## EXERCISE
Copy out, precisely as given, the lines from the line with "From Stdlib Require Import DecimalString" to the end of the entries that follow.

※ ※ ※

(** * Badminton ELO queueing: a shallow embedding of [v1.py] and [v4.py]

    The repository holds successive iterations of one script.  [v1.py] keeps
    the waiting players in a [deque] and pairs the closest ratings; [v3.py]
    and [v4.py] keep them in a [dict] keyed by name and pair the highest
    ratings ([v3.py] and [v4.py] share [Player], [Queue.add_player],
    [Queue.remove_player] and [Queue.create_match] verbatim).

    Conventions of the embedding:
    - Python objects are mutable and shared, so [Player] objects live in a
      heap (a list indexed by address) and queues and matches hold addresses;
    - a Python number is an [int] or a [float]; floats are idealised as real
      numbers (rounding, overflow, infinities and NaN are not modelled);
    - a call either returns or raises; the state reached at the raise is kept. *)

From Stdlib Require Import Reals Lra Lia ZArith Bool Ascii String.
From Stdlib Require Import DecimalString List Permutation Sorted.
From Stdlib Require DecimalPos.
Import ListNotations.

Open Scope string_scope.
Open Scope list_scope.
Open Scope R_scope.

(** ** Python values *)

(** A rating is an [int] (default 1200, or [int(elo)] when loaded) until the
    first update, and a [float] afterwards. *)
Inductive num : Type :=
| PyInt (z : Z)
| PyFloat (r : R).

Definition val (n : num) : R :=
  match n with
  | PyInt z => IZR z
  | PyFloat r => r
  end.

※ ※ ※

## OUTPUT FOR THIS TASK
From Stdlib Require Import DecimalString List Permutation Sorted.
From Stdlib Require DecimalPos.
Import ListNotations.

Open Scope string_scope.
Open Scope list_scope.
Open Scope R_scope.

(** ** Python values *)

(** A rating is an [int] (default 1200, or [int(elo)] when loaded) until the
    first update, and a [float] afterwards. *)
Inductive num : Type :=
| PyInt (z : Z)
| PyFloat (r : R).

Definition val (n : num) : R :=
  match n with
  | PyInt z => IZR z
  | PyFloat r => r
  end.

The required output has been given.